Another factor that played into Israel’s decision was that Hamas refused to agree to the terms of a hostage exchange for Palestinian prisoners that the United States presented in Paris about 10 days ago, said two Israeli officials who spoke on condition of anonymity because they did not have authorization. to speak in public.
The US outline involved the release of hundreds of Palestinian prisoners from Israel in exchange for 40 hostages, with different numbers of prisoners exchanged for different categories of hostages, according to two officials familiar with the negotiations.
Bassem Naim, a senior Hamas official, declined to respond to allegations of denials by the group.
The United States has been pushing for a ceasefire ahead of Ramadan, the Muslim holy month that begins in about a week, but progress in talks has been slow.
In a measure of desperation in Gaza, Palestinians were still gathering over the weekend at the same spot on the coast where Thursday’s deadly incident unfolded, hoping more help would arrive.

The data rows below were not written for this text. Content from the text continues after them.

(** X19: the build for big-endian hosts never promotes.  A negative
    integer -(n+1) whose n comes in 1, 2, 4 or 8 following bytes is decoded,
    given a buffer that holds the encoding's width, with the write cursor
    advanced by exactly that width, and the bytes up to the cursor hold
    -(n+1) modulo 2^(8*width), most significant byte first: also when the
    top bit of n is set, where the little-endian build doubles the width. *)
Theorem cbor_decode_negative_big_endian (lvl fb : Z) (payload b : list byte) :
  1 <= lvl < 256 -> In fb [1; 2; 4; 8] ->
  Z.of_nat (length payload) = fb ->
  fb <= Z.of_nat (length b) ->
  Z.of_nat (length b) + 8 < 2 ^ 64 ->
  exists ctx,
    cbor_decode_ctx (big_endian_build lvl) b (negative_header fb :: payload)
    = Ok (if Z.of_nat (length b) =? fb
          then CBOR_SUCCESS else CBOR_UNDERRUN, ctx)
    /\ bufidx ctx = fb
    /\ be_read (buf ctx) 0 (Z.to_nat fb) 0
       = twos_complement fb (- (be_value payload + 1)).
Proof.
  intros Hlvl Hfb Hlen Hcap Hbig.
  set (P := big_endian_build lvl).
  destruct Hfb as [<-|[<-|[<-|[<-|[]]]]].
  - destruct payload as [|p0 [|? ?]]; try (cbn [length] in Hlen; lia).
    set (ch := set_header 1 24 1
                 (set_recursion_depth 1
                    (initial_context b [negative_header 1; p0]))).
    assert (Hvm : negative_val_mem P ch
                  = [p0; x00; x00; x00; x00; x00; x00; x00]) by reflexivity.
    negative_case_be lvl 1 [p0] b Hlvl Hcap Hbig P ch Hvm.
  - destruct payload as [|p0 [|p1 [|? ?]]]; try (cbn [length] in Hlen; lia).
    set (ch := set_header 1 25 2
                 (set_recursion_depth 1
                    (initial_context b [negative_header 2; p0; p1]))).
    assert (Hvm : negative_val_mem P ch
                  = [p0; p1; x00; x00; x00; x00; x00; x00]) by reflexivity.
    negative_case_be lvl 2 [p0; p1] b Hlvl Hcap Hbig P ch Hvm.
  - destruct payload as [|p0 [|p1 [|p2 [|p3 [|? ?]]]]];
      try (cbn [length] in Hlen; lia).
    set (ch := set_header 1 26 4
                 (set_recursion_depth 1
                    (initial_context b [negative_header 4; p0; p1; p2; p3]))).
    assert (Hvm : negative_val_mem P ch
                  = [p0; p1; p2; p3; x00; x00; x00; x00]) by reflexivity.
    negative_case_be lvl 4 [p0; p1; p2; p3] b Hlvl Hcap Hbig P ch Hvm.
  - destruct payload as [|p0 [|p1 [|p2 [|p3 [|p4 [|p5 [|p6 [|p7 [|? ?]]]]]]]]];
      try (cbn [length] in Hlen; lia).
    set (ch := set_header 1 27 8
                 (set_recursion_depth 1
                    (initial_context b
                       [negative_header 8; p0; p1; p2; p3; p4; p5; p6; p7]))).
    assert (Hvm : negative_val_mem P ch
                  = [p0; p1; p2; p3; p4; p5; p6; p7]) by reflexivity.
    negative_case_be lvl 8 [p0; p1; p2; p3; p4; p5; p6; p7] b Hlvl Hcap Hbig
      P ch Hvm.
Qed.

“Even after the massacre, people still go to Al-Rashid Street every day and will continue until they get any help,” said Ghada Ikrayyem, 23, a resident of northern Gaza. “We expected people to be scared after what happened on Thursday, but we were surprised to see even more people going there now.”
Ms Ikrayyem’s brother Muhammed, 30, who is deaf and mute, slept on the beach for three days waiting for aid trucks, she said. After dodging bullets on Thursday, he managed to return home with a 25kg bag of flour, which 50 members of his family sheltered together, tended and mixed with animal feed to make it last as long as possible.
“He came home terrified, he saw bodies everywhere,” Ms. Ikrayyem said in a telephone interview on Sunday. Despite narrowly escaping death on Thursday, Mohamed has returned to the same spot every day since, hoping to secure another bag of flour, he added.
The threat of famine comes as fighting continues in Gaza, especially in the south.
The Israeli strike on Saturday outside a hospital in Rafah, near the border with Egypt, killed at least 11 people and wounded dozens of other displaced Palestinians, including children, who were sheltering in tents nearby, Gaza’s health ministry said.
At least two healthcare workers, including a paramedic, were among the dead after the strike near the gate of the Emirates maternity hospital, the health ministry said.
Photos taken by news agencies showed colleagues of the paramedic, identified by the health ministry as Abdul Fattah Abu Marai, carrying his body to a nearby Kuwait hospital, as well as injured children lying on stretchers as other children looked on and cried.
The Israeli military said later on Saturday that, with the help of Israel’s internal security agency, it carried out a “precision strike” against “Islamic Jihad terrorists” near the hospital. The military refused to respond to reports that the attack had injured children.
More than 21 weeks after the fighting began with a Hamas incursion into Israel on October 7, which Israeli officials say killed 1,200 people, the effects of the war continue to ripple across the region.
On Saturday, a British-owned cargo ship, the Rubymar, sank in the Red Sea about two weeks after it was damaged by a missile attack by the Iran-backed Houthi militia, which it says is hitting ships in an attempt to pressure Israel . to end its military siege of Gaza.
US Army Central Command confirmed the sinking of the Rubymar in a statement on social media. It said the ship sank in the early hours of Saturday carrying a cargo of 21,000 metric tons of ammonium sulfate phosphate fertilizer that now “poses an environmental hazard in the Red Sea.”
Erica L. Greencontributed to the report from Selma, Ala., andAnushka Patil also contributed.